Experts worry the corruption watchdog is giving the big fish a wide berth
KATHMANDU, Aug 13: As one after another junior government official commits suicide following implication by the CIAA, a debate has started whether such small fry is being made the scapegoats in various corruption scandals.
Non-gazetted government official Hari Prasad Acharya, a local of Udaypur, hanged himself from a tree on Saturday. In a suicide note, he has accused CIAA chief Nabin Kumar Ghimire of deliberately dragging him into controversy. The deceased man has claimed that he had no role in registering public land at Badbhanjyang as an individual property.
“I have not taken a single rupee as a bribe. But I am being accused of big-time graft,” he said. He also sarcastically wished CIAA chief Ghimire would live to be 200.

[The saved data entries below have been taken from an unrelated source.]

(** * pympress.util: resource lookup, screensaver control and the debounced
      file watcher

    A shallow embedding of [pympress/util.py].  Python strings are [string];
    the library calls the module makes ([os.path], [pkg_resources],
    [os.system], [os.popen], [subprocess], [winreg], [GLib], [watchdog]) are
    small executable models of what the call does; the functions of the
    module are written over them, statement by statement, in the order of
    the source.

    Scope of the models: [os.path] is the POSIX one ([posixpath.py]);
    [pkg_resources] is its file-system provider; the GLib main loop and the
    watchdog observer are run one step at a time ([advance],
    [file_modified]), so that the watcher is a sequential state machine. *)

From Stdlib Require Import String Ascii List Bool Arith ZArith Lia DecimalString.
Import ListNotations.
Open Scope list_scope.
Open Scope string_scope.

(** ** Python values shared by the whole module *)

(** The exception classes the module raises, catches or lets through, all
    of them subclasses of [Exception]. *)
Inductive Exn : Type :=
| OSError (msg : string)
| PermissionError
| AssertionError
| AttributeError
| DistributionNotFound
| RuntimeError
| GLibError (msg : string).

(** [isinstance(e, OSError)]: [except OSError] also takes its subclass
    [PermissionError]. *)
Definition is_OSError (e : Exn) : bool :=
  match e with
  | OSError _ | PermissionError => true
  | _ => false
  end.

Inductive Result (A : Type) : Type :=
| Ok (a : A)
| Raise (e : Exn).
Arguments Ok {A} a.
Arguments Raise {A} e.

(** ** [str] methods used by the module *)
Module PyStr.

Definition slash : ascii := "/"%char.
Definition dot : ascii := "."%char.

(** [s.startswith(p)] *)
Definition startswith (p s : string) : bool := String.prefix p s.

(** [s.endswith(c)] for a one-character [c] *)
Fixpoint endswith_char (c : ascii) (s : string) : bool :=
  match s with
  | EmptyString => false
  | String a EmptyString => Ascii.eqb a c
  | String _ s' => endswith_char c s'
  end.

(** [s[:n]] and [s[n:]] for [0 <= n] *)
Fixpoint take (n : nat) (s : string) : string :=
  match n, s with
  | S n', String a s' => String a (take n' s')
  | _, _ => EmptyString
  end.

Fixpoint drop (n : nat) (s : string) : string :=
  match n, s with
  | S n', String _ s' => drop n' s'
  | _, _ => s
  end.

(** [s.rfind(c)]: the index of the last [c], [-1] when there is none *)
Fixpoint rfind_from (c : ascii) (s : string) (i last : Z) : Z :=
  match s with
  | EmptyString => last
  | String a s' => rfind_from c s' (i + 1) (if Ascii.eqb a c then i else last)
  end.

Definition rfind (c : ascii) (s : string) : Z := rfind_from c s 0 (-1).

Acharya's is the third suicide case since July involving a government official.
Suicidologists urge media to stop glorifying suicides
In the last week of July, Yukta Prasad Shrestha, one of the accused in the Lalita Niwas land scam, apparently committed suicide following a repeated grilling by investigators from the CIAA. Shrestha was seen falling off a Balaju shopping mall and died while being taken to hospital.
A former non-gazetted officer who had spent years at the Dillibazaar Land Revenue Office, Shrestha was interrogated by the anti-graft body concerning the registering 114 ropani of government land in the names of various private individuals.
In the third week of July, Ram Bahadur Pandey, a former staffer at Tribhuvan University, jumped from the sixth floor of a house at Tripureshwar. Pandey and others at the Office of Controller of Examinations at Balkhu were accused of tinkering with the marks obtained by various students to land them gold medals.
In recent years, the CIAA has intensified its investigations. But it has mostly gone after lower-ranking bureaucrats instead of investigating high-profile officials and politicians. On average, the anti-graft body files two corruption cases a day, according to a recently released annual report.
As most of the defendants are junior officials, fingers of suspicion are now being pointed at the CIAA itself.
CIAA spokesperson Pradeep Kumar Koirala said, “We are not responsible for this. Once a case is filed in court we have no further role .”
Several high-profile corruption cases including the widebody jet purchase scam, Lalita Niwas land scam and Nepal Oil Corporation land scam are pending at the CIAA for months. Former prime minister Madhav Kumar Nepal and several former ministers and top bureaucrats are accused of involvement in registering the Lalita Niwas land in the name of various individuals.
In other similar scams, several top officials including former ministers were accused of embezzling Rs. 4.35 billion while procuring two wide-body aircraft for Nepal Airlines Corporation. However, no one has been interrogated or taken to court so far.
Asked why the CIAA is just praying on small fry and letting all the big fish off the hook, Koirala said they are still investigating the high-profile cases. But he declined to elaborate when the high-profiles will be booked. “Investigations are underway in various big corruption cases,” he quipped. Observers are not satisfied with the CIAA's stance. “Going through recent cases it seems the CIAA is trying to protect the political class. That's why they seem not focused on corruption cases involving politicians,” said Khem Raj Regmi, president of Transparency International Nepal.
Regmi argued that some low ranking officials were pressured to implement seriously flawed decisions. “Once they are dragged into the corruption story some of them felt disgraced in society and committed suicide,” said Regmi.
Implicating only lowly officials is the wrong approach because no big act of corruption is possible without the tripartite involvement of politicians, top bureaucrats and businesspersons, Regmi said.